Problem details
Take from the listing each line that has the string "exact".
Segment Open
Lemma events_storable red e :
  (0 ≤ EventEnvelope_sequence e)%Z → EventEnvelope_schema_version e = 1%Z →
  EventEnvelope_occurred_at e = Timestamp_now → storable red e.
Proof.
  intros Hs Hv Ht. split; [done|lia|by rewrite Ht|..]; intros; apply value_from_to_vec.
Qed.
Lemma encrypted_append_step e l :
  storable (EncryptedLedger_redactor l) e →
  db_step (EventEnvelope_mission_id e) l (encrypted_append e l).1.
Proof.
  intros Hst. destruct (encrypted_append e l) as [l' [[]|err]] eqn:Ha; simpl.
  - pose proof Ha as (p&rows&Hp&Hi&->)%encrypted_append_Ok. split.
    + intros [Hr Hk Hid]. split; simpl; [|done..].
      pose proof (encrypted_append_inv e l Hst Hr) as Hr'. by rewrite Ha in Hr'.
    + intros m' Hm. simpl. unfold insert_prepared in Hi.
      destruct (find_event _ _).
      * destruct (equivalent_row _ _); [|done]. by injection Hi as <-.
      * assert (rows = EncryptedLedger_events l ++ [prepared_row p]) as ->.
        { by destruct (last_sequence _ _); destruct (negb _) in Hi; simplify_eq. }
        rewrite by_mission_snoc, decide_False, app_nil_r; [done|].
        destruct (prepare_row _ _ _ Hst Hp) as (pay&raw&_&_&Hrow).
        rewrite (row_event_mission _ _ Hrow). simpl. intros He. by apply (inj uuid_to_string) in He.
  - assert (l' = l) as ->; [|reflexivity].
    unfold encrypted_append in Ha. destruct (mbind _ _); by injection Ha.
Qed.

Lemma append_envelope_step e a :
  EventEnvelope_mission_id e = MissionActor_mission_id a →
  (0 ≤ EventEnvelope_sequence e)%Z → EventEnvelope_schema_version e = 1%Z →
  EventEnvelope_occurred_at e = Timestamp_now → actor_step a (append_envelope e a).1.
Proof.
  intros Hm Hs Hv Ht. unfold append_envelope, append_event. simpl.
  pose proof (encrypted_append_step e (MissionActor_ledger a)
    (events_storable _ _ Hs Hv Ht)) as Hd.
  destruct (encrypted_append e (MissionActor_ledger a)) as [l [[]|err]]; simpl in *;
    (split; [done|]; simpl; by rewrite <-Hm).
Qed.
Lemma actor_append_step ids kind payload : always actor_step (actor_append ids kind payload).
Proof.
  intros a. unfold actor_append.
  pose proof (append_envelope_step (EventEnvelope_new (ids (MissionActor_ids_drawn a))
    (MissionActor_mission_id a) (MissionActor_route_id a)
    (wrapping_add64 (MissionActor_sequence a) 1) kind payload) (draw_id a)) as Hs.
  destruct Hs as [Hm Hd]; [done|simpl; apply wrapping_add64_range|done|done|].
  by split.
Qed.
Lemma zoom_pause_step {A} (m : stm PauseController PauseError A) :
  always actor_step (zoom_pause m).
Proof.
  apply (always_zoom (λ _ _, True)); [done|]. intros a t _. by split.
Qed.
Lemma modify_approval_step id r : always (E := ActorError) actor_step (stm_modify (insert_approval id r)).
Proof. apply always_modify. intros a. by split. Qed.
#[local] Hint Resolve actor_append_step zoom_pause_step modify_approval_step : always.

Lemma record_event_step ids kind payload : always actor_step (record_event ids kind payload).
Proof. apply actor_append_step. Qed.
Lemma request_safe_pause_step ids reason : always actor_step (actor_request_safe_pause ids reason).
Proof. unfold actor_request_safe_pause. always_auto. Qed.
Lemma record_force_token_step ids t : always actor_step (record_force_token_transition ids t).
Proof. unfold record_force_token_transition. always_auto. Qed.
#[local] Hint Resolve record_event_step request_safe_pause_step record_force_token_step : always.
Lemma request_force_termination_step ids : always actor_step (request_force_termination ids).
Proof. unfold request_force_termination. always_auto. Qed.
Lemma resolve_approval_step ids who command : always actor_step (resolve_approval ids who command).
Proof. unfold resolve_approval. always_auto. Qed.
Lemma resolve_recovery_step ids d manifest : always actor_step (resolve_recovery ids d manifest).
Proof. unfold resolve_recovery. always_auto. Qed.
Lemma append_signals_step ids signals : ∀ pause, always actor_step (append_signals ids signals pause).
Proof. induction signals as [|signal signals IH]; intros pause; simpl; always_auto. Qed.
#[local] Hint Resolve append_signals_step : always.
Lemma apply_budget_signals_step ids signals : always actor_step (apply_budget_signals ids signals).
Proof. unfold apply_budget_signals. always_auto. Qed.
Lemma revoke_all_step ids l : always actor_step (revoke_all ids l).
Proof. induction l as [|x l IH]; simpl; always_auto. Qed.
#[local] Hint Resolve revoke_all_step : always.
Lemma check_loadout_change_step ids p n : always actor_step (check_loadout_change ids p n).
Proof. unfold check_loadout_change. always_auto. Qed.
Lemma set_ui_connected_step ids b : always actor_step (set_ui_connected ids b).
Proof.
  unfold set_ui_connected. apply always_bind; [|intros ?; always_auto].
  apply always_modify. intros a. by split.
Qed.
Lemma force_terminate_step ids os token : always actor_step (actor_force_terminate ids os token).
Proof.
  intros a. unfold actor_force_terminate. destruct (negb _); [reflexivity|].
  destruct (process_terminate _ _) as [tree [r|message]].
  - assert (∀ a, actor_step a ((transition ← zoom_pause (pause_force_terminate token);
      actor_append ids (UnknownKind "force_terminated")
        (json_object [("state", Value_String (debug_fmt (PauseTransition_to transition)))])) a).1) as Hs.
    { change (always actor_step (transition ← zoom_pause (pause_force_terminate token);
      actor_append ids (UnknownKind "force_terminated")
        (json_object [("state", Value_String (debug_fmt (PauseTransition_to transition)))]))).
      always_auto. }
    etrans; [|apply Hs]. by split.
  - set (payload := json_object _).
    pose proof (actor_append_step ids (UnknownKind "termination_failed") payload
      (set_process_tree tree a)) as Hs.
    destruct (actor_append _ _ _ _) as [a' r]. etrans; [|exact Hs]. by split.
Qed.
Lemma record_agent_event_step event : always actor_step (record_agent_event event).
Proof.
  intros a. unfold record_agent_event. unfold mbind at 1, stm_bind at 1, stm_get. simpl.
  set (approval := if bool_decide _ then _ else _).
  set (envelope := with_source _ _ _).
  assert (actor_step a (append_envelope envelope a).1) as Hs.
  { apply append_envelope_step; unfold envelope; destruct approval; simpl; try done;
      apply wrapping_add64_range. }
  unfold mbind, stm_bind. destruct (append_envelope envelope a) as [a' [[]|e]]; [|done].
  etrans; [exact Hs|]. destruct approval; [|reflexivity]. by split.
Qed.
End actors.

Section service.
Context `{SerdeJson, Sha256, UuidText, RegexCrate, !JsonParse, HashSetOrder, Aead}.
Context `{!Serde ApprovalRequest, !Serde ActionClass}.
Context `{!DebugFmt PauseState, !DebugFmt BudgetDimension, !DebugFmt ActionClass}.
Context `{!DebugFmt ActorError, !HashOrder ApprovalRequest}.
Context `{!DisplayFmt LedgerError, !DisplayFmt LifecycleError, !DisplayFmt BlobStoreError}.
Context `{!DisplayFmt RecoveryError, !SerdeText (RecoveryManifest * BlobRef)}.
Context `{!Serde EventEnvelope, !Serde ArchivePlan, !Serde DeleteImpactPlan}.
Context `{!Serde RecoveryPackage, !Serde RecoveryManifest}.
Context `{!Serde MissionCommandRequest, !Serde MissionCommandResult, !ServiceEnv}.
Context (nonces : nat → option (list u8)) (foreign_keys : bool).
Context `{!UuidTextLaws, !JsonParseLaws}.
Abbreviation actor := (MissionActor EncryptedLedger).

(** ** The invariant *)

(** What a call to an agent must satisfy: only installed adapters are used,
    and an agent is started read-only, without an environment of its own, in
    the project, under a loadout fingerprint that says something and, when a
    loadout is given, that loadout's provider. *)
Definition guarded (c : AdapterCall) : Prop :=
  match c with
  | CallProbe p | CallPause p _ | CallTerminate p _ | CallRespond p _ _ _ => has_adapter p = true
  | CallStart r =>
      has_adapter (StartAgentRequest_provider r) = true ∧
      StartAgentRequest_read_only r = true ∧ StartAgentRequest_approved_environment r = [] ∧
      StartAgentRequest_route_workspace r = StartAgentRequest_project_root r ∧
      invalid_fingerprint (StartAgentRequest_loadout_fingerprint r) = false ∧
      ∀ l, StartAgentRequest_loadout r = Some l →
        LoadoutSnapshot_provider l = StartAgentRequest_provider r
  end.

Record service_inv (s : MissionService) : Prop := {
  inv_calls : Forall guarded (MissionService_calls s);
  inv_consumers : Forall (λ c, has_adapter (Consumer_provider c) = true) (MissionService_consumers s);
  inv_keys k a : MissionService_missions s !! k = Some a →
    uuid_to_string (MissionActor_mission_id a) = k;
  inv_budgets k : is_Some (MissionService_missions s !! k) → is_Some (MissionService_budgets s !! k);
  inv_runs k : is_Some (MissionService_runs s !! k) ↔ is_Some (MissionService_run_providers s !! k);
  inv_run_task k run : MissionService_runs s !! k = Some run →
    ∃ c, c ∈ MissionService_consumers s ∧ Consumer_run_id c = run ∧
      uuid_to_string (Consumer_mission_id c) = k;
  inv_database : stored_inv (MissionService_database s);
}.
Segment Closed
Answer section
    destruct (actor_append _ _ _ _) as [a' r]. etrans; [|exact Hs]. by split.
  etrans; [exact Hs|]. destruct approval; [|reflexivity]. by split.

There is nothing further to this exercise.